[Stored data]
--- --- ---

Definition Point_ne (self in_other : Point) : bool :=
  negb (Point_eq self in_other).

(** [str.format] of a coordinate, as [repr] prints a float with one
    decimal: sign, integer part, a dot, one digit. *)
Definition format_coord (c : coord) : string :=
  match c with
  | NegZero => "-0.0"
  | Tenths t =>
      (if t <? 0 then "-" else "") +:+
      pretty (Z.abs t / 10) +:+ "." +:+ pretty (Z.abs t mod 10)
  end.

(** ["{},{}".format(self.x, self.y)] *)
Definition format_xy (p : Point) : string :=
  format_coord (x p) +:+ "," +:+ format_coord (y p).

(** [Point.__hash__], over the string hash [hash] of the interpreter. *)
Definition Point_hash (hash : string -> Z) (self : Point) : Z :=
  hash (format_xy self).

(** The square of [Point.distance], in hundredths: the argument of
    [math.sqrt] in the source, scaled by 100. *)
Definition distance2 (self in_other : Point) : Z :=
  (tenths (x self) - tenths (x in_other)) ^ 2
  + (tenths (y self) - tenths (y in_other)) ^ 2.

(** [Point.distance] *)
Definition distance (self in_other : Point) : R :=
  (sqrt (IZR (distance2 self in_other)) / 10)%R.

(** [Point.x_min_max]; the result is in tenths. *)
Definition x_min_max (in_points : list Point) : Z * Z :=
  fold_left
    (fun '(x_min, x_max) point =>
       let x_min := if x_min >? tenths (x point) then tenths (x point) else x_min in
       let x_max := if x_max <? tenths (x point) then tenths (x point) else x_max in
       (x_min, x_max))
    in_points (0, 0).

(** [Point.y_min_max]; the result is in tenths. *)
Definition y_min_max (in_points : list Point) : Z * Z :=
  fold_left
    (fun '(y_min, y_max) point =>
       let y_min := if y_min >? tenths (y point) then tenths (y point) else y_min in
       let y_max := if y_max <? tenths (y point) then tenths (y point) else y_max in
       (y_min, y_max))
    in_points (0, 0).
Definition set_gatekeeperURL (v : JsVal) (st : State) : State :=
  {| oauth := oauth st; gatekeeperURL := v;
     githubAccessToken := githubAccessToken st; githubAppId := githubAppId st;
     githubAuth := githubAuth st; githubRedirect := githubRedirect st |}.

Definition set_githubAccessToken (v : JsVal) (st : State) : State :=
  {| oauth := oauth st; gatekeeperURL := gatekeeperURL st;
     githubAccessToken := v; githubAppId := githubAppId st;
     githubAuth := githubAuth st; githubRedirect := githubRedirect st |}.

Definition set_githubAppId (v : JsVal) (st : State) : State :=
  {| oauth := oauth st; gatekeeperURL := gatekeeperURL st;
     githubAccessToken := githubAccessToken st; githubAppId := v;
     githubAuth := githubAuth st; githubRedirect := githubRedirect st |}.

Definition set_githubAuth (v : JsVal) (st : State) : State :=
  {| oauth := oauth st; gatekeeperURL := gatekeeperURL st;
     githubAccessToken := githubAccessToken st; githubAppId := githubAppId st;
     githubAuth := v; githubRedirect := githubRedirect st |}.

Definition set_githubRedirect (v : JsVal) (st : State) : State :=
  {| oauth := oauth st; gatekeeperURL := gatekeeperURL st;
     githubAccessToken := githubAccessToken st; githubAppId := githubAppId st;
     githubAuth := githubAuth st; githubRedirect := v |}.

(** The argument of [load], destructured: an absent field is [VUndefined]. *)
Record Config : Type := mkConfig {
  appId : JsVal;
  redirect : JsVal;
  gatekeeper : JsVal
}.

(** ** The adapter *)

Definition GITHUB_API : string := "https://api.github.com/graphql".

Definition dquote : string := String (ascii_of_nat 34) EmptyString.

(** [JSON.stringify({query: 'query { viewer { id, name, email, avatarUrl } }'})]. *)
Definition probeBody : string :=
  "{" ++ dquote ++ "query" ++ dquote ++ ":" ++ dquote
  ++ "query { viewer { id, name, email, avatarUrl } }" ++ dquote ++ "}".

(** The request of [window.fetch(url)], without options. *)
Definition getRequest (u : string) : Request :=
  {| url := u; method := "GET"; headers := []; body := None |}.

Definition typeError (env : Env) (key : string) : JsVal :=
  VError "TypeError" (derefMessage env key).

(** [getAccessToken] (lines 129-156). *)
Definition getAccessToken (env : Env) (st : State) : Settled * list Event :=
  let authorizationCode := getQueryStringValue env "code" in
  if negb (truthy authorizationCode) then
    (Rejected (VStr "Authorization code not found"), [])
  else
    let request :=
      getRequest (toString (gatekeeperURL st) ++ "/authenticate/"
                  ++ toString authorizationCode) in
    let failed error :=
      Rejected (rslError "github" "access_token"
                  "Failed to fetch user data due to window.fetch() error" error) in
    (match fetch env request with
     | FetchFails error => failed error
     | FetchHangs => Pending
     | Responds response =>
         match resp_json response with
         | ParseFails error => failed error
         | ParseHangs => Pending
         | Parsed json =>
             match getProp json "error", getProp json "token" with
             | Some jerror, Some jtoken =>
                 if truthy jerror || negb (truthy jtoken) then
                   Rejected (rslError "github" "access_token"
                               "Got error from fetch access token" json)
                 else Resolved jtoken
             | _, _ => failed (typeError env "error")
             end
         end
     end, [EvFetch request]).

--- --- ---

Aim of the task: Would you copy each line of the data exactly as it appears above?

Exercise solution:
Definition Point_ne (self in_other : Point) : bool :=
  negb (Point_eq self in_other).

(** [str.format] of a coordinate, as [repr] prints a float with one
    decimal: sign, integer part, a dot, one digit. *)
Definition format_coord (c : coord) : string :=
  match c with
  | NegZero => "-0.0"
  | Tenths t =>
      (if t <? 0 then "-" else "") +:+
      pretty (Z.abs t / 10) +:+ "." +:+ pretty (Z.abs t mod 10)
  end.

(** ["{},{}".format(self.x, self.y)] *)
Definition format_xy (p : Point) : string :=
  format_coord (x p) +:+ "," +:+ format_coord (y p).

(** [Point.__hash__], over the string hash [hash] of the interpreter. *)
Definition Point_hash (hash : string -> Z) (self : Point) : Z :=
  hash (format_xy self).

(** The square of [Point.distance], in hundredths: the argument of
    [math.sqrt] in the source, scaled by 100. *)
Definition distance2 (self in_other : Point) : Z :=
  (tenths (x self) - tenths (x in_other)) ^ 2
  + (tenths (y self) - tenths (y in_other)) ^ 2.

(** [Point.distance] *)
Definition distance (self in_other : Point) : R :=
  (sqrt (IZR (distance2 self in_other)) / 10)%R.

(** [Point.x_min_max]; the result is in tenths. *)
Definition x_min_max (in_points : list Point) : Z * Z :=
  fold_left
    (fun '(x_min, x_max) point =>
       let x_min := if x_min >? tenths (x point) then tenths (x point) else x_min in
       let x_max := if x_max <? tenths (x point) then tenths (x point) else x_max in
       (x_min, x_max))
    in_points (0, 0).

(** [Point.y_min_max]; the result is in tenths. *)
Definition y_min_max (in_points : list Point) : Z * Z :=
  fold_left
    (fun '(y_min, y_max) point =>
       let y_min := if y_min >? tenths (y point) then tenths (y point) else y_min in
       let y_max := if y_max <? tenths (y point) then tenths (y point) else y_max in
       (y_min, y_max))
    in_points (0, 0).
Definition set_gatekeeperURL (v : JsVal) (st : State) : State :=
  {| oauth := oauth st; gatekeeperURL := v;
     githubAccessToken := githubAccessToken st; githubAppId := githubAppId st;
     githubAuth := githubAuth st; githubRedirect := githubRedirect st |}.

Definition set_githubAccessToken (v : JsVal) (st : State) : State :=
  {| oauth := oauth st; gatekeeperURL := gatekeeperURL st;
     githubAccessToken := v; githubAppId := githubAppId st;
     githubAuth := githubAuth st; githubRedirect := githubRedirect st |}.

Definition set_githubAppId (v : JsVal) (st : State) : State :=
  {| oauth := oauth st; gatekeeperURL := gatekeeperURL st;
     githubAccessToken := githubAccessToken st; githubAppId := v;
     githubAuth := githubAuth st; githubRedirect := githubRedirect st |}.

Definition set_githubAuth (v : JsVal) (st : State) : State :=
  {| oauth := oauth st; gatekeeperURL := gatekeeperURL st;
     githubAccessToken := githubAccessToken st; githubAppId := githubAppId st;
     githubAuth := v; githubRedirect := githubRedirect st |}.

Definition set_githubRedirect (v : JsVal) (st : State) : State :=
  {| oauth := oauth st; gatekeeperURL := gatekeeperURL st;
     githubAccessToken := githubAccessToken st; githubAppId := githubAppId st;
     githubAuth := githubAuth st; githubRedirect := v |}.

(** The argument of [load], destructured: an absent field is [VUndefined]. *)
Record Config : Type := mkConfig {
  appId : JsVal;
  redirect : JsVal;
  gatekeeper : JsVal
}.

(** ** The adapter *)

Definition GITHUB_API : string := "https://api.github.com/graphql".

Definition dquote : string := String (ascii_of_nat 34) EmptyString.

(** [JSON.stringify({query: 'query { viewer { id, name, email, avatarUrl } }'})]. *)
Definition probeBody : string :=
  "{" ++ dquote ++ "query" ++ dquote ++ ":" ++ dquote
  ++ "query { viewer { id, name, email, avatarUrl } }" ++ dquote ++ "}".

(** The request of [window.fetch(url)], without options. *)
Definition getRequest (u : string) : Request :=
  {| url := u; method := "GET"; headers := []; body := None |}.

Definition typeError (env : Env) (key : string) : JsVal :=
  VError "TypeError" (derefMessage env key).

(** [getAccessToken] (lines 129-156). *)
Definition getAccessToken (env : Env) (st : State) : Settled * list Event :=
  let authorizationCode := getQueryStringValue env "code" in
  if negb (truthy authorizationCode) then
    (Rejected (VStr "Authorization code not found"), [])
  else
    let request :=
      getRequest (toString (gatekeeperURL st) ++ "/authenticate/"
                  ++ toString authorizationCode) in
    let failed error :=
      Rejected (rslError "github" "access_token"
                  "Failed to fetch user data due to window.fetch() error" error) in
    (match fetch env request with
     | FetchFails error => failed error
     | FetchHangs => Pending
     | Responds response =>
         match resp_json response with
         | ParseFails error => failed error
         | ParseHangs => Pending
         | Parsed json =>
             match getProp json "error", getProp json "token" with
             | Some jerror, Some jtoken =>
                 if truthy jerror || negb (truthy jtoken) then
                   Rejected (rslError "github" "access_token"
                               "Got error from fetch access token" json)
                 else Resolved jtoken
             | _, _ => failed (typeError env "error")
             end
         end
     end, [EvFetch request]).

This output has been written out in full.